(* ===== verification/ResetJournal.v ===== *)
(** * The key reset's journal ([web/src/lib/profileKeyResetExecutor.ts], [profileDirectory.ts], [profilesCore.ts])

    The data of a compound key reset and its pure functions: the committed directory, the durable journal of an
    attempt, the requests made of den-edge, and the trust-boundary validation of a loaded journal. A journal is
    modelled at its TypeScript type, so the shape tests of that validation ([record], [typeof], [Array.isArray],
    [PHASES.includes]) hold by typing and the tests of values are what is left. Numbers the code requires to be
    safe integers are [Z]. den-core's profile operations are the parameter [ProfilesPolicy]. *)

From S2P Require Import Prelude JsMap JsText Json Wire Clock ProfileKeys.

(** ** Errors *)

Inductive ProfileResetErrorCode : Type :=
| ResetAlreadyPending | InvalidAttempt | InvalidHouseholdKey | InvalidFence | InvalidDirectory | RandomKeyFailure
| CorruptJournal | InvalidLocks | InvalidProfileVerification | SuccessorNotVerified.

(** What a call may throw: the two classes [guarded] tells apart, the executor's own errors, and any other. *)
Inductive Error : Type :=
| ProfileResetError (code : ProfileResetErrorCode)
| ProfileResetRefusedError (reason : string)
| ProfileResetRolledBackError
| OtherError (message : string).

Abbreviation tried A := (Error + A)%type.
(** ** The invariant of a site, and how far it is from completion *)

Definition inv (w : site) : Prop :=
  match s_cell w with
  | None => True
  | Some j => jinv j /\ admits (s_edge w) (j_attempt j) /\ forall locks, j_locks j = Some locks -> holds (s_edge w) locks
  end.

Definition open_count (flag : ProfileResetEvidence -> bool) (l : list ProfileResetEvidence) : nat :=
  length (filter (fun e => flag e = false) l).

(** Resumes left once the locks are held: two per profile to move and two to retire it, three for the commit, two
    for the household's retirement, three for the adoption. *)
Definition work (j : ProfileResetJournal) : nat :=
  2 * open_count ev_verified (j_profiles j) + (if j_householdCommitted j then 0 else 3)
  + 2 * open_count ev_oldRetired (j_profiles j) + (if j_oldHouseholdRetired j then 0 else 2) + 3.

Definition rank (w : site) : nat :=
  match s_cell w with
  | None => 0
  | Some j =>
    match j_locks j, j_pending j with
    | None, _ => 4 * length (j_profiles j) + 9
    | Some _, None => work j
    | Some _, Some VerifyHousehold =>
      match j_successorDirectory j with
      | Some d => if published (s_edge w) (j_attempt j) (j_newHouseholdKey j) d then work j - 2 else work j
      | None => work j
      end
    | Some _, Some AdoptSuccessor => 2
    | Some locks, Some VerifyAdoption =>
      match adoptionRequest j locks with inr q => if adopted (s_edge w) q then 1 else 3 | inl _ => 3 end
    | Some _, Some _ => work j - 1
    end
  end%nat.

(** What a resume without faults achieves. *)
Definition completed (j : ProfileResetJournal) (w : site) : Prop :=
  exists q, ad_attempt q = j_attempt j /\ ad_householdKey q = j_newHouseholdKey j /\ adopted (s_edge w) q = true.

Definition progress (w : site) (j : ProfileResetJournal) (w' : site) : Prop :=
  (rank w' < rank w)%nat /\ match s_cell w' with Some j' => origin j' = origin j | None => completed j w' end.

(** ** A logic of runs with and without faults *)

(** [mwp p w Q]: the invariant holds at every point of [p], a failed call ends it with that failure, and a run
    without faults ends in [Q]. *)
Fixpoint mwp {A} (p : prog (ProfileResetJournal * tried A)) (w : site) (Q : ProfileResetJournal * tried A -> site -> Prop) : Prop :=
  inv w /\
  match p with
  | Ret x => Q x w
  | Call op k =>
    (forall m, exists j, k (inl (OtherError m)) = Ret (j, inl (OtherError m)))
    /\ mwp (k (serve op w).2) (serve op w).1 Q
  end.

Lemma mwp_inv {A} (p : prog (ProfileResetJournal * tried A)) w Q : mwp p w Q -> inv w.
Proof. by destruct p; intros [? _]. Qed.
(* ===== verification/DownloadSources.v ===== *)
(** * Release lists of the download coordinator

    [downloadCoordinator.ts] [sourcesForTitle]: one short-lived snapshot of a title's releases backs what is shown and
    what is picked from it. Requests overlap: plain asks join one request in flight, a fresh ask always makes its own,
    and what a reply may put into the cache depends on which rebuilt list was published while both were in flight.

    An ask, the reply of its provider request ([.then]) and the end of the ask ([finally]) each run without an await, so
    a step of the coordinator is one of them, and an execution is any interleaving. The pending objects that overlapping
    asks share are a heap ([co_heap]); a request in flight keeps what its closure captured ([Run]). *)

From S2P Require Import Prelude JsMap JsText Json.
From stdpp Require Import relations.
Open Scope Z_scope.

(** ** Data *)

Inductive AnswerKind : Type := KLive | KPartial | KEmpty | KUnknown | KStale.

Record SourceAnswer : Type := mkAnswer {
  sa_kind : AnswerKind;
  sa_missing : Z;
  sa_late : option Z;
  sa_outage : option Z
}.

Inductive FreshAnswer : Type := Rebuilt | Limited.
Inductive SourceFailure : Type := NotConfigured | Unmatched | Unreachable.

Record TitleSource : Type := mkSource {
  ts_filename : string;
  ts_bingeGroup : option string;
  ts_url : string;
  ts_label : string;
  ts_cached : option bool;
  ts_seeders : option Z;
  ts_size : option Z;
  ts_packSize : option Z;
  ts_badges : list string;
  ts_languages : list string;
  ts_probed : bool;
  ts_identity : string;
  ts_attributes : list (string * json)
}.

Inductive MediaType : Type := Movie | Tv.

Record DownloadTitle : Type := mkDownloadTitle {
  dt_mediaType : MediaType;
  dt_mediaId : Z;
  dt_imdbId : option string;
  dt_season : option Z;
  dt_episode : option Z;
  dt_title : string;
  dt_posterPath : option string;
  dt_stillPath : option string;
  dt_originalLanguage : option string;
  dt_preferredLanguage : option string;
  dt_airDate : option Z
}.

Record DownloadSourceSnapshot : Type := mkSnapshot {
  sn_sources : option (list TitleSource);
  sn_answer : option SourceAnswer;
  sn_fresh : option FreshAnswer;
  sn_failure : option SourceFailure
}.

#[global] Instance FreshAnswer_eq_dec : EqDecision FreshAnswer.
Proof. solve_decision. Defined.

(** An entry of [#sourceCache]. *)
Record CacheEntry : Type := mkEntry { ce_expiresAt : Z; ce_snapshot : DownloadSourceSnapshot }.

(** [SourcePending]; [plain] is the promise of the plain request in flight, named by its run. *)
Record SourcePending : Type := mkPending {
  sp_active : Z;
  sp_publishedFreshGeneration : Z;
  sp_plain : option nat
}.

Definition DOWNLOAD_POLL_MS : Z := 5000.
Definition DOWNLOAD_POLL_MAX_MS : Z := 60000.
Definition DOWNLOAD_SOURCE_SNAPSHOT_MS : Z := 30000.
Definition DOWNLOAD_SOURCE_SNAPSHOTS : nat := 64.

Definition downloadPollDelay (quiet : Z) : Z :=
  Z.min (DOWNLOAD_POLL_MS * 2 ^ Z.max 0 quiet) DOWNLOAD_POLL_MAX_MS.

(** ** Keys *)

Definition mediaType_str (type : MediaType) : string := match type with Movie => "movie" | Tv => "tv" end.

Definition contentKey (type : MediaType) (id : Z) (season episode : option Z) : string :=
  mediaType_str type +:+ ":" +:+ Z_str id +:+ ":" +:+ Z_str (default (-1) season) +:+ ":" +:+ Z_str (default (-1) episode).

Definition contentKeyOf (title : DownloadTitle) : string :=
  contentKey (dt_mediaType title) (dt_mediaId title) (dt_season title) (dt_episode title).

Definition newline : string := String "010"%char "".

Definition sourceKey (content : string) (early : bool) : string :=
  if early then content +:+ newline +:+ "early" else content.

(** ** The pick

    den-core ranks: [rank_releases] answers an index or nothing, and may refuse. *)

Class RankPolicy := rank_releases :
  list json -> option string -> option string -> res (option Z).

Definition rankable (sources : list TitleSource) : list json :=
  (fun source =>
     JObj (map_set "filename" (JStr (ts_filename source))
             (map_set "identity" (JStr (ts_identity source)) (ts_attributes source)))) <$> sources.

(** [sources[pick]]: [undefined] outside the list. *)
Definition at_index {A} (l : list A) (i : Z) : option A := if i <? 0 then None else l !! Z.to_nat i.

Definition pick `{RankPolicy} (preferred : option string) (sources : list TitleSource) (original : option string)
  : res (option TitleSource) :=
  match sources with
  | [] => Ok None
  | _ => let! picked := rank_releases (rankable sources) original preferred in
         Ok (picked ≫= at_index sources)
  end.

(** ** The coordinator's list state *)

Inductive Phase : Type :=
| Asking
| Answered (at_ : Z) (reply : res DownloadSourceSnapshot)
| Released (at_ : Z) (reply : res DownloadSourceSnapshot).

(** A call of [sourcesForTitle] past its early returns: what its closure holds, and where it is. *)
Record Run : Type := mkRun {
  run_title : DownloadTitle;
  run_fresh : bool;
  run_early : bool;
  run_freshGeneration : Z;
  run_cached : option CacheEntry;
  run_pending : nat;
  run_phase : Phase
}.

(YOUR ASSIGNMENT): Give again, exactly as written, the lines running from the first line of the data above through the line that contains "2 * open_count ev_verified".

(ANSWER SPACE):
(* ===== verification/ResetJournal.v ===== *)
(** * The key reset's journal ([web/src/lib/profileKeyResetExecutor.ts], [profileDirectory.ts], [profilesCore.ts])

    The data of a compound key reset and its pure functions: the committed directory, the durable journal of an
    attempt, the requests made of den-edge, and the trust-boundary validation of a loaded journal. A journal is
    modelled at its TypeScript type, so the shape tests of that validation ([record], [typeof], [Array.isArray],
    [PHASES.includes]) hold by typing and the tests of values are what is left. Numbers the code requires to be
    safe integers are [Z]. den-core's profile operations are the parameter [ProfilesPolicy]. *)

From S2P Require Import Prelude JsMap JsText Json Wire Clock ProfileKeys.

(** ** Errors *)

Inductive ProfileResetErrorCode : Type :=
| ResetAlreadyPending | InvalidAttempt | InvalidHouseholdKey | InvalidFence | InvalidDirectory | RandomKeyFailure
| CorruptJournal | InvalidLocks | InvalidProfileVerification | SuccessorNotVerified.

(** What a call may throw: the two classes [guarded] tells apart, the executor's own errors, and any other. *)
Inductive Error : Type :=
| ProfileResetError (code : ProfileResetErrorCode)
| ProfileResetRefusedError (reason : string)
| ProfileResetRolledBackError
| OtherError (message : string).

Abbreviation tried A := (Error + A)%type.
(** ** The invariant of a site, and how far it is from completion *)

Definition inv (w : site) : Prop :=
  match s_cell w with
  | None => True
  | Some j => jinv j /\ admits (s_edge w) (j_attempt j) /\ forall locks, j_locks j = Some locks -> holds (s_edge w) locks
  end.

Definition open_count (flag : ProfileResetEvidence -> bool) (l : list ProfileResetEvidence) : nat :=
  length (filter (fun e => flag e = false) l).

(** Resumes left once the locks are held: two per profile to move and two to retire it, three for the commit, two
    for the household's retirement, three for the adoption. *)
Definition work (j : ProfileResetJournal) : nat :=
  2 * open_count ev_verified (j_profiles j) + (if j_householdCommitted j then 0 else 3)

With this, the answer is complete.